In 1997, after not having travelled abroad for several years, I went to Thailand on an Earthwatch dig, but intentionally built into my itinerary a week in Japan after the dig, figuring, wrongly, I'd never be in Asia again so I might as well spend time in Japan. A friend from Brown had lived and taught English there, and she gave me a letter of introduction to a minshuku in Kyoto; I made my reservation in Tokyo at a ryokan I found online. And at the dig a young Japanese participant arranged for Mr. Sakai, an older Japanese man who had little English to take me to his family home on my way to Kyoto from Tokyo. This is my journal from that time:
I am sitting on a cushion on the floor of my little room in the Ryokan Sawanoya. It is truly a ryokan. Three floors, of about six rooms a floor, tatami mats neatly laid out. This is a four-tatami single room, with an alcove for TV and a little closet, actually, two, one for the linens and one for clothes. The futon, with pillow and quilt, looks inviting indeed.
The ryokan is about three blocks into a quiet residential neighborhood near Uueno Park, in "the old part" of Tokyo. Sakei-san insisted on coming with me here, and deposited me on the doorstep; he'll be back at 9 a.m. and he'll show me a few Tokyo sights before taking me off to his village outside Nagoya, where his wife, his mother, and his two young sons live. I am promised shabu-shabu for dinner tomorrow.
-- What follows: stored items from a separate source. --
Lemma path_snoc_back g h l z b :
  b ∉ h :: l -> NoDup (h :: l) -> path g h l z ->
  path (pupd (pupd g b z) (lastof h l) b) h (l ++ [b]) z.
Proof.
  intros Hb Hnd Hp. revert h Hb Hnd Hp. induction l as [|x l IH]; intros h Hb Hnd Hp; simpl.
  - unfold lastof. simpl. rewrite pupd_eq. split; [done|].
    rewrite pupd_ne, pupd_eq by set_solver. done.
  - simpl in Hp. destruct Hp as [E Hp]. apply NoDup_cons in Hnd as [Hni Hnd]. rewrite lastof_cons.
    pose proof (lastof_in x l).
    rewrite !pupd_ne; [|set_solver|intros ->; done]. split; [done|]. apply IH; [set_solver|done|done].
Qed.

Lemma ring_neighbours nx pv h l1 b l2 :
  ring nx pv h (l1 ++ b :: l2) -> nx b = lastof h (rev l2) /\ pv b = lastof h l1.
Proof.
  intros [Hn Hp _]. apply path_app in Hn as [_ Hn]. rewrite rev_app_distr in Hp. simpl in Hp.
  rewrite <- app_assoc in Hp. simpl in Hp. apply path_app in Hp as [_ Hp].
  split; [by apply path_first|]. apply path_first in Hp. by rewrite rev_involutive in Hp.
Qed.

Lemma ring_unlink nx pv h l1 b l2 :
  ring nx pv h (l1 ++ b :: l2) ->
  ring (pupd nx (pv b) (nx b)) (pupd pv (nx b) (pv b)) h (l1 ++ l2).
Proof.
  intros Hr. destruct (ring_neighbours _ _ _ _ _ _ Hr) as [En Ep]. destruct Hr as [Hn Hp Hnd].
  apply NoDup_cons in Hnd as [Hh Hnd]. apply NoDup_app in Hnd as (Hnd1 & Hd & Hnd2).
  apply NoDup_cons in Hnd2 as [Hb2 Hnd2].
  apply path_app in Hn as [Hn1 Hn2]. rewrite rev_app_distr in Hp. simpl in Hp.
  rewrite <- app_assoc in Hp. simpl in Hp. apply path_app in Hp as [Hp1 Hp2].
  split.
  - rewrite Ep. apply path_skip; [done|done|constructor; [set_solver|done]|].
    intros y Hy [->|Hy']%elem_of_cons; [set_solver|]. apply (Hd y Hy'). set_solver.
  - rewrite En, rev_app_distr. apply path_skip; [done|done|..].
    + constructor; [rewrite elem_of_rev; set_solver|by apply rev_NoDup].
    + intros y. rewrite elem_of_rev, elem_of_cons, elem_of_rev. intros Hy [->|Hy']; [set_solver|].
      apply (Hd y Hy). set_solver.
  - constructor; [set_solver|]. apply NoDup_app. split; [done|]. split; [|done].
    intros y Hy Hy'. apply (Hd y Hy). set_solver.
Qed.

Lemma ring_link nx pv h l b :
  ring nx pv h l -> b ∉ h :: l ->
  ring (pupd (pupd nx b (nx h)) h b) (pupd (pupd pv b h) (nx h) b) h (b :: l).
Proof.
  intros [Hn Hp Hnd] Hb. apply NoDup_cons in Hnd as [Hh Hnd]. split.
  - by apply path_cons_front.
  - simpl. rewrite (path_first _ _ _ _ Hn). apply path_snoc_back; [|..|done].
    + rewrite elem_of_cons, elem_of_rev. set_solver.
    + constructor; [by rewrite elem_of_rev|by apply rev_NoDup].
  - constructor; [set_solver|]. constructor; [set_solver|done].
Qed.

Lemma fupd_eq f i b : fupd f i b i = b.
Proof. unfold fupd. by rewrite Nat.eqb_refl. Qed.

Lemma fupd_ne f i b j : j <> i -> fupd f i b j = f j.
Proof. intros H. unfold fupd. destruct (Nat.eqb_spec j i); done. Qed.

(** Case analysis on the buffer an update touches. *)
Ltac case_buf i b :=
  destruct (decide (i = b)) as [->|?];
  [rewrite ?fupd_eq in *|rewrite ?(fupd_ne _ b _ i) in * by done].

Definition count (blk : Z) (l : list Z) : nat := count_occ Z.eq_dec l blk.

#[global] Arguments count : simpl never.

Lemma count_cons blk x l : count blk (x :: l) = ((if decide (x = blk) then 1 else 0) + count blk l)%nat.
Proof. unfold count. simpl. destruct (Z.eq_dec x blk), (decide (x = blk)); done. Qed.

Lemma count_app blk l1 l2 : count blk (l1 ++ l2) = (count blk l1 + count blk l2)%nat.
Proof. apply count_occ_app. Qed.

Lemma count_pos blk l : (0 < count blk l)%nat <-> blk ∈ l.
Proof. unfold count. rewrite list_elem_of_In, (count_occ_In Z.eq_dec). lia. Qed.

Lemma count_le blk l : (count blk l <= length l)%nat.
Proof. unfold count. induction l as [|x l IH]; simpl; [lia|]. destruct (Z.eq_dec x blk); lia. Qed.

Definition refs (v : cview) (blk : Z) : Z :=
  Z.of_nat (count blk (cv_pins v)) + (if decide (blk ∈ cv_held v) then 1 else 0).

(** Cache states are compared buffer by buffer. *)
#[export] Instance bcache_equiv : Equiv bcache := fun s s' =>
  (forall i, bufs s i = bufs s' i) /\ disk s = disk s' /\ trace s = trace s'.

#[export] Instance bcache_equivalence : Equivalence (≡@{bcache}).
Proof.
  split.
  - done.
  - intros s s' (E1 & E2 & E3). split; [intros i; by rewrite E1|done].
  - intros s1 s2 s3 (E1 & E2 & E3) (E1' & E2' & E3').
    split; [intros i; by rewrite E1|]. split; congruence.
Qed.

Lemma fupd_fupd f b x y d tr :
  mkbcache (fupd (fupd f b x) b y) d tr ≡ mkbcache (fupd f b y) d tr.
Proof. split; [|done]. intros i. simpl. by case_buf i b. Qed.

Section bio_proofs.
Variables (mypid dev : Z).

Definition live (f : nat -> buf) (i : nat) : Prop := (i < NBUF)%nat /\ b_dev (f i) = dev.

Definition lock_of (v : cview) (blk : Z) : sleeplock :=
  if decide (blk ∈ cv_held v) then mksleeplock true mypid else initsleeplock.

Record content (f : nat -> buf) (d : Z -> block) (v : cview) : Prop := {
  ct_dead i : (i < NBUF)%nat -> b_dev (f i) <> dev -> refcnt (f i) = 0 /\ b_lock (f i) = initsleeplock;
  ct_uniq i j : live f i -> live f j -> b_blockno (f i) = b_blockno (f j) -> i = j;
  ct_valid i : live f i -> valid (f i) = true /\ b_data (f i) = cv_view v (b_blockno (f i));
  ct_ref i : live f i -> refcnt (f i) = refs v (b_blockno (f i));
  ct_lock i : live f i -> b_lock (f i) = lock_of v (b_blockno (f i));
  ct_in blk : blk ∈ cv_held v \/ blk ∈ cv_pins v -> exists i, live f i /\ b_blockno (f i) = blk;
  ct_disk blk : cv_disk v blk = d blk;
  ct_clean blk : blk ∉ cv_held v -> blk ∉ cv_pins v -> cv_view v blk = d blk;
  ct_nodup : NoDup (cv_held v);
  ct_small : Z.of_nat (length (cv_pins v)) <= 2 ^ 31
}.

(** The links do not matter. *)
Lemma content_ext f f' d v :
  (forall i, valid (f' i) = valid (f i) /\ b_dev (f' i) = b_dev (f i) /\ b_blockno (f' i) = b_blockno (f i) /\
     b_lock (f' i) = b_lock (f i) /\ refcnt (f' i) = refcnt (f i) /\ b_data (f' i) = b_data (f i)) ->
  content f d v -> content f' d v.
Proof.
  intros E [H1 H2 H3 H4 H5 H6 H7 H8 H9 H10].
  assert (L : forall i, live f' i <-> live f i).
  { intros i. unfold live. by destruct (E i) as (_ & -> & _). }
  split; try done.
  - intros i. destruct (E i) as (_ & -> & _ & -> & -> & _). apply H1.
  - intros i j. rewrite !L. destruct (E i) as (_ & _ & -> & _). destruct (E j) as (_ & _ & -> & _). apply H2.
  - intros i. rewrite L. destruct (E i) as (-> & _ & -> & _ & _ & ->). apply H3.
  - intros i. rewrite L. destruct (E i) as (_ & _ & -> & _ & -> & _). apply H4.
  - intros i. rewrite L. destruct (E i) as (_ & _ & -> & -> & _ & _). apply H5.
  - intros blk (i & Hi & Eb)%H6. exists i. rewrite L. by destruct (E i) as (_ & _ & -> & _).
Qed.

Lemma content_equiv f d v v' : v ≡ v' -> content f d v -> content f d v'.
Proof.
  intros [E1 E2 E3 E4 E5] [H1 H2 H3 H4 H5 H6 H7 H8 H9 H10]. split; try done.
  - intros i Hi. rewrite <- E1. auto.
  - intros i Hi. unfold refs. rewrite <- E4, <- E5. by apply H4.
  - intros i Hi. unfold lock_of. rewrite <- E4. by apply H5.
  - intros blk. rewrite <- E4, <- E5. apply H6.
  - intros blk. by rewrite <- E2.
  - intros blk. rewrite <- E4, <- E5, <- E1. apply H8.
  - by rewrite <- E4.
  - by rewrite <- E5.
Qed.

Lemma live_fupd f b x i : b_dev x = b_dev (f b) -> live (fupd f b x) i <-> live f i.
Proof. intros E. unfold live. case_buf i b; [by rewrite E|done]. Qed.

(** ** Changes of one buffer *)

(** Locking a cached block. *)
Lemma content_hold f d v b blk :
  content f d v -> live f b -> b_blockno (f b) = blk -> blk ∉ cv_held v ->
  content (fupd f b (set_lock (mksleeplock true mypid) (set_refcnt (refcnt (f b) + 1) (f b)))) d (hold blk v).
Proof.
  intros [H1 H2 H3 H4 H5 H6 H7 H8 H9 H10] Hb Eb Hni.
  assert (L : forall i, live (fupd f b (set_lock (mksleeplock true mypid) (set_refcnt (refcnt (f b) + 1) (f b)))) i
    <-> live f i) by (intros i; by apply live_fupd).
  assert (Hne : forall i, live f i -> i <> b -> b_blockno (f i) <> blk).
  { intros i Hi Hib E. apply Hib, H2; [done|done|congruence]. }
  split; try done.
  - intros i Hi Hd. case_buf i b; [|by apply H1]. simpl in Hd. by destruct Hb.
  - intros i j. rewrite !L. intros Hi Hj. case_buf i b; case_buf j b; simpl; auto.
  - intros i. rewrite L. intros Hi. case_buf i b; apply H3; done.
  - intros i. rewrite L. intros Hi. unfold refs, hold. simpl. case_buf i b; simpl.
    + rewrite Eb. rewrite (H4 b Hb), Eb. unfold refs. rewrite decide_False by done.
      rewrite decide_True by set_solver. lia.
    + rewrite (H4 i Hi). unfold refs. f_equal. pose proof (Hne i Hi ltac:(done)).
      repeat case_decide; try done; set_solver.
  - intros i. rewrite L. intros Hi. unfold lock_of, hold. simpl. case_buf i b; simpl.
    + rewrite Eb, decide_True by set_solver. done.
    + rewrite (H5 i Hi). unfold lock_of. pose proof (Hne i Hi ltac:(done)).
      repeat case_decide; try done; set_solver.
  - intros x Hx. assert (Hx' : x = blk \/ (x ∈ cv_held v \/ x ∈ cv_pins v)) by (simpl in Hx; set_solver).
    destruct Hx' as [->|(i & Hi & E)%H6].
    + exists b. rewrite L. split; [done|]. by rewrite fupd_eq.
    + exists i. rewrite L. split; [done|]. by case_buf i b.
  - intros x Hx Hp. simpl in *. apply H8; [set_solver|done].
  - simpl. constructor; done.
Qed.

(** Recycling an unreferenced buffer for a block that is not cached. *)
Lemma content_recycle f d v b blk :
  content f d v -> (b < NBUF)%nat -> refcnt (f b) = 0 ->
  (forall i, live f i -> b_blockno (f i) <> blk) ->
  content (fupd f b (mkbuf true dev blk (mksleeplock true mypid) 1 (b_prev (f b)) (b_next (f b)) (d blk)))
    d (hold blk v).
Proof.
  intros [H1 H2 H3 H4 H5 H6 H7 H8 H9 H10] Hb Hr Hun.
  set (x := mkbuf _ _ _ _ _ _ _ _).
  assert (Hni : (blk ∉ cv_held v) /\ (blk ∉ cv_pins v)).
  { split; intros Hin; destruct (H6 blk) as (i & Hi & E); auto; by apply (Hun i). }
  assert (L : forall i, i <> b -> live (fupd f b x) i <-> live f i).
  { intros i Hi. unfold live. by rewrite fupd_ne. }
  assert (Hrb : live f b -> refs v (b_blockno (f b)) = 0) by (intros Hl; by rewrite <- H4).
  assert (Hgone : live f b -> (b_blockno (f b) ∉ cv_held v) /\ (b_blockno (f b) ∉ cv_pins v)).
  { intros Hl. specialize (Hrb Hl). unfold refs in Hrb. rewrite <- (count_pos _ (cv_pins v)).
    case_decide; split; (done || lia). }
  split; try done.
  - intros i Hi Hd. case_buf i b; [done|by apply H1].
  - intros i j Hi Hj. case_buf i b; case_buf j b; simpl; try done.
    + intros E. apply (L j) in Hj; [|done]. exfalso. by apply (Hun j).
    + intros E. apply (L i) in Hi; [|done]. exfalso. by apply (Hun i).
    + apply H2; [by apply L|by apply L].
  - intros i Hi. case_buf i b; simpl; [|apply H3; by apply L].
    split; [done|]. symmetry. apply H8; tauto.
  - intros i Hi. unfold refs, hold. simpl. case_buf i b; simpl.
    + rewrite decide_True by set_solver. assert (count blk (cv_pins v) = 0%nat) as ->; [|done].
      destruct Hni as [_ Hp]. rewrite <- count_pos in Hp. lia.
    + apply (L i) in Hi; [|done]. rewrite (H4 i Hi). unfold refs. f_equal. pose proof (Hun i Hi).
      repeat case_decide; try done; set_solver.
  - intros i Hi. unfold lock_of, hold. simpl. case_buf i b; simpl.
    + rewrite decide_True by set_solver. done.
    + apply (L i) in Hi; [|done]. rewrite (H5 i Hi). unfold lock_of. pose proof (Hun i Hi).
      repeat case_decide; try done; set_solver.
  - intros y Hy. assert (Hy' : y = blk \/ (y ∈ cv_held v \/ y ∈ cv_pins v)) by (simpl in Hy; set_solver).
    destruct Hy' as [->|Hy'].
    + exists b. unfold live. by rewrite fupd_eq.
    + destruct (H6 y Hy') as (i & Hi & E). exists i. destruct (decide (i = b)) as [->|].
      * exfalso. destruct (Hgone Hi). rewrite E in *. tauto.
      * rewrite L, fupd_ne by done. done.
  - intros y Hy Hp. simpl in *. apply H8; [set_solver|done].
  - simpl. constructor; tauto.
Qed.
The couple who run the ryokan, and who have run it for many years, apparently, are gregarious and speak reasonably good English. They have a lot of publications put out by the Japanese Inn Group and others, and a lot of left-behind paperbacks. Since I left most of my luggage in the Tokyo train station, the better to navigate the subway to the ryokan, I don't have anything to read but the Japan guidebook which I'd already read most of what I need in. Now I must memorize a few phrases in Japanese. Just when I thought I'd gotten the hang of sawadee-KA and the yes and no and thank you signs, too, in Thai.
It's cold; thank heavens I do have my heavy coat, nuisance though it's been to haul around. I went out from the ryokan to a little neighborhood restaurant about 3 blocks away: a "small" sake, a pork cutlet with rice and cabbage pickled, and miso soup, all for 1080 yen, i.e., about $10, which isn't bad. It would cost as much at home. Before deciding that my developing cold was not being helped by the cold wind, I walked around the neighborhood a bit. It looks very much like a neighborhood in, say, Columbus Ave. area of NYC. A NEIGHBORHOOD. Not suburbia, but not urban either, really.
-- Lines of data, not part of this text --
Lemma install_step_run s v src dst (recovering : bool) pins :
  crep (below s) v -> cv_held v = [] -> src <> dst -> blockno_ok src -> blockno_ok dst ->
  croom v src -> croom (hold src v) dst ->
  (if recovering then pins = cv_pins v
   else exists l1 l2, cv_pins v = l1 ++ dst :: l2 /\ pins = l1 ++ l2) ->
  exists s', install_step src dst recovering s = Ok tt s' /\
    shows s s' (copied dst (cv_view v src) pins v).
Proof.
  intros Hc Hh Hne Hs Hd Hrs Hrd Hpins.
  destruct (read_both s v src dst) as (lb & db & x1 & x2 & E1 & E2 & Hc2 & Hlb & Hdb); try done.
  unfold install_step. erewrite bind_Ok by exact E1. erewrite bind_Ok by exact E2.
  erewrite bind_Ok by (apply lift_Ok, (cdata_ok _ _ _ src Hc2 Hlb)).
  destruct (cset_ok _ _ db dst (cv_view v src) Hc2 Hdb) as (x3 & E3 & Hc3 & Hk3).
  erewrite bind_Ok by (apply (lift_Ok _ (set_below x2 s)); exact E3).
  destruct (cwrite_ok _ _ db dst Hc3 (Hk3 _ _ Hdb)) as (x4 & E4 & Hc4 & Hk4).
  erewrite bind_Ok by (apply (lift_Ok _ (set_below x3 s)); exact E4).
  assert (exists x5, (if recovering then ret tt else lift (cunpin db)) (set_below x4 s) = Ok tt (set_below x5 s) /\
            crep x5 (with_pins pins (flush dst (set_view dst (cv_view v src) (hold dst (hold src v))))) /\
            cbuf x5 lb src /\ cbuf x5 db dst) as (x5 & E5 & Hc5 & Hlb5 & Hdb5).
  { destruct recovering.
    - subst pins. exists x4. split; [done|]. split; [exact Hc4|auto].
    - destruct Hpins as (l1 & l2 & Ep & ->).
      destruct (cunpin_ok _ _ db dst l1 l2 Hc4 (Hk4 _ _ (Hk3 _ _ Hdb)) Ep) as (x5 & E5 & Hc5 & Hk5).
      exists x5. split; [by apply (lift_Ok _ (set_below x4 s))|]. split; [done|auto]. }
  erewrite bind_Ok by exact E5.
  destruct (release_both (set_below x5 s) _ src dst lb db Hc5) as [(s' & E6 & Hsh) _]; try done.
  - simpl. by rewrite Hh.
  - simpl. rewrite !cv_upd_ne by done.
    destruct (clean_or_pinned _ _ src Hc) as [Hp|Hcl]; [rewrite Hh; set_solver| |by right].
    left. destruct recovering; [by subst|]. destruct Hpins as (l1 & l2 & Ep & ->). rewrite Ep in Hp. set_solver.
  - right. simpl. by rewrite !cv_upd_eq.
  - exists s'. split; [exact E6|]. destruct Hsh as (x6 & -> & Hc6). exists x6. split; [done|].
    eapply crep_proper; [reflexivity| |exact Hc6].
    split; simpl; try (intros k); unfold cv_upd; rewrite ?Z.eqb_refl; done.
Qed.

Lemma log_step_run s v to from :
  crep (below s) v -> cv_held v = [] -> to <> from -> blockno_ok to -> blockno_ok from ->
  croom v to -> croom (hold to v) from ->
  exists s', log_step to from s = Ok tt s' /\
    shows s s' (copied to (cv_view v from) (cv_pins v) v).
Proof.
  intros Hc Hh Hne Hs Hd Hrs Hrd.
  destruct (read_both s v to from) as (tb & fb & x1 & x2 & E1 & E2 & Hc2 & Htb & Hfb); try done.
  unfold log_step. erewrite bind_Ok by exact E1. erewrite bind_Ok by exact E2.
  erewrite bind_Ok by (apply lift_Ok, (cdata_ok _ _ _ from Hc2 Hfb)).
  destruct (cset_ok _ _ tb to (cv_view v from) Hc2 Htb) as (x3 & E3 & Hc3 & Hk3).
  erewrite bind_Ok by (apply (lift_Ok _ (set_below x2 s)); exact E3).
  destruct (cwrite_ok _ _ tb to Hc3 (Hk3 _ _ Htb)) as (x4 & E4 & Hc4 & Hk4).
  erewrite bind_Ok by (apply (lift_Ok _ (set_below x3 s)); exact E4).
  destruct (release_both (set_below x4 s) _ to from tb fb Hc4) as [_ (s' & E6 & Hsh)]; auto.
  - simpl. by rewrite Hh.
  - right. simpl. by rewrite !cv_upd_eq.
  - simpl. rewrite !cv_upd_ne by done. apply (clean_or_pinned _ _ from Hc). rewrite Hh. set_solver.
  - exists s'. split; [exact E6|]. destruct Hsh as (x6 & -> & Hc6). exists x6. split; [done|].
    eapply crep_proper; [reflexivity| |exact Hc6].
    split; simpl; try (intros k); unfold cv_upd; rewrite ?Z.eqb_refl; done.
Qed.

(** ** The loops *)

Variables (start size : Z).
Hypothesis Hstart : 0 <= start.
Hypothesis Hend : start + size <= 2147483648.

Definition in_log (x : Z) : Prop := start <= x < start + size.

(** A block a transaction may log. *)
Definition data_block (x : Z) : Prop := 0 <= x < 2147483648 /\ ~ in_log x.

(** The in-memory log holds the transaction [bs]. *)
Record log_holds (s : logst S) (bs : list Z) : Prop := {
  lo_start : log_start s = start;
  lo_size : log_size s = size;
  lo_dev : log_dev s = dev;
  lo_n : lh_n (lh s) = Z.of_nat (length bs);
  lo_blocks : take (length bs) (lh_block (lh s)) = bs;
  lo_array : length (lh_block (lh s)) = 30%nat
}.

Lemma lh_get_lookup (s : logst S) bs i x : log_holds s bs -> bs !! i = Some x -> lh_get (lh s) (Z.of_nat i) = x.
Proof.
  intros Hl Hi. unfold lh_get. rewrite Nat2Z.id. rewrite <- (lo_blocks _ _ Hl) in Hi.
  apply lookup_take_Some in Hi as [-> _]. done.
Qed.

(** The view after the writes [ws]. *)
Definition wrote (ws : list (Z * block)) (pins : list Z) (v : cview) : cview :=
  mkcview (apply_writes (cv_view v) ws) (apply_writes (cv_disk v) ws) (cv_trace v ++ ws) [] pins.

Lemma wrote_snoc ws k d pins pins' v :
  copied k d pins (wrote ws pins' v) ≡ wrote (ws ++ [(k, d)]) pins v.
Proof.
  split; simpl; try done.
  - intros x. by rewrite apply_writes_snoc.
  - intros x. by rewrite apply_writes_snoc.
  - by rewrite <- app_assoc.
Qed.

Lemma wrote_nil v : cv_held v = [] -> v ≡ wrote [] (cv_pins v) v.
Proof. intros Hh. split; simpl; try done. by rewrite app_nil_r. Qed.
The only animals I've seen are: two dogs on leashes. One collared cat meowing to be let into his home. And two dogs trotting purposefully and evenly along a rice paddy mound-border in the distance as we travelled into Tokyo by train. This is all such a relief from the multitudes of needy beasts in Bangkok.
Well, that was a bust. In spite of being fortified with saki, I couldn't get into that hot tub! I washed and rinsed dutifully, but putting my foot in for more than five seconds was agony. And there were no help bars around the edges in case I got in and couldn't get out! So I showered well, but no hot tub. We'll see what happens at the hot springs in Nagoya!